英ブレグジット「どの段階でも後戻り可能」 離脱条項起草者が明言
11月10日、メイ英首相(写真)は有権者を間違った方向に導くのをやめ、英国がEUからの離脱(ブレグジット)交渉の破棄を一方的に決断すれば、ブレグジットは回避可能になると認めるべきだと、リスボン条約第50条の起草に関わったジョン・カー元英駐EU大使は語った。ロンドンで9日撮影(2017年 ロイター/Toby Melville)
メイ英首相は有権者を間違った方向に導くのをやめ、英国が欧州連合(EU)からの離脱(ブレグジット)交渉の破棄を一方的に決断すれば、ブレグジットは回避可能になると認めるべきだと、リスボン条約第50条の起草に関わったジョン・カー元英駐EU大使は10日語った。
今年3月29日に同条約第50条を発動し、EUに離脱すると正式に通知したメイ首相は、ブレグジットを阻止しようとする議会内のいかなる試みも許さないと明言している。

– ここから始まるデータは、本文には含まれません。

(** The graph [SecurityData.create] builds from [GOOD_DATA], and the store
    it leaves when it starts from the empty one *)
Definition good_graph : SecurityData.t :=
  {| SecurityData.identifier := "the_id";
     SecurityData.display_id := "S-123";
     SecurityData.title := "the_title";
     SecurityData.url := "https://fake.example/the_id";
     SecurityData.risk_score := (92 # 10)%Q;
     SecurityData.risk_level := "HIGH";
     SecurityData.exposure := "FOO";
     SecurityData.data_assets := "BAR";
     SecurityData.technology := "TECH";
     SecurityData.description := "desc";
     SecurityData.vulnerable_components := {["foo"]};
     SecurityData.affected_entities :=
       [("the_process_id1", process1); ("the_process_id2", process2)];
     SecurityData.related_hosts := [host1; host2] |}.

Definition good_store : Store :=
  {| refs := list_to_map [(1%positive, 1); (2%positive, 1)]; next := 3 |}.

(** tests/test_hostname_rule.py: [SECURITY_PROBLEM_DATA] with the keys
    [create] reads, and the lookup tables of [setUp] *)
Definition SECURITY_PROBLEM_DATA : Raw.SecurityProblem :=
  {| Raw.securityProblemId := Some "the_id";
     Raw.displayId := Some "the_display_id";
     Raw.title := Some "Man-in-the-Middle (MitM)";
     Raw.url := Some "https://fake.example/the_id";
     Raw.riskAssessment :=
       Some {| Raw.riskScore := Some (43 # 10)%Q; Raw.riskLevel := Some "MEDIUM";
               Raw.exposure := Some "PUBLIC_NETWORK"; Raw.dataAssets := Some "REACHABLE" |};
     Raw.description := Some "vulnerability description";
     Raw.technology := Some "the_tech";
     Raw.vulnerableComponents := Some [ {| Raw.displayName := Some "component:1.2" |} ];
     Raw.affectedEntities :=
       Some ["PROCESS_GROUP_INSTANCE-1"; "PROCESS_GROUP_INSTANCE-2"; "PROCESS_GROUP_INSTANCE-3"];
     Raw.relatedEntities :=
       Some {| Raw.hosts :=
         Some [ {| Raw.id := Some "HOST-1";
                   Raw.host_affectedEntities :=
                     Some ["PROCESS_GROUP_INSTANCE-1"; "PROCESS_GROUP_INSTANCE-2"] |};
                {| Raw.id := Some "HOST-2";
                   Raw.host_affectedEntities := Some ["PROCESS_GROUP_INSTANCE-3"] |} ] |} |}.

50条を発動して、メイ首相は2年間の離脱プロセスを始動させた。これまでのところ、離脱交渉は好調とは言えない。賭けに出たメイ首相は6月、解散総選挙を実施したが、自身が率いる与党保守党は過半数を割り込んだ。
「離脱交渉が進む間、英国はまだEUの一員だ。和解は可能だ」と、1990年から95年まで英EU大使を務めたカー氏はロンドンで行ったスピーチで強調した。
「離脱プロセスのどの段階でも変更はできる」とし、リスボン条約第50条の法的義務は英国に誤って伝えられていたと同氏は指摘。「英国民は誤って導かれるべきではない、ということを知る権利がある」と述べた。
50条を発動した日、メイ首相は英議会で「後戻りすることはない」と述べ、10日には英国は2019年3月29日のグリニッジ標準時(GMT)午後11時にEUを離脱すると発表した。
2016年6月の国民投票では、有権者の51.9%がEUからの離脱を支持した一方、48.1%は残留を望んだ。
離脱派は、離脱プロセスを停止させることは民主主義に反すると主張。一方の残留派は、英国はどのような離脱交渉の結果に対しても最終的な判断を下す権利があるとしている。
もともとは離脱に反対する立場を取っていたメイ氏は、国民投票後の政治的混乱のさなかに首相に就任した。同氏は先月、英国は50条の発動を無効にしないと語った。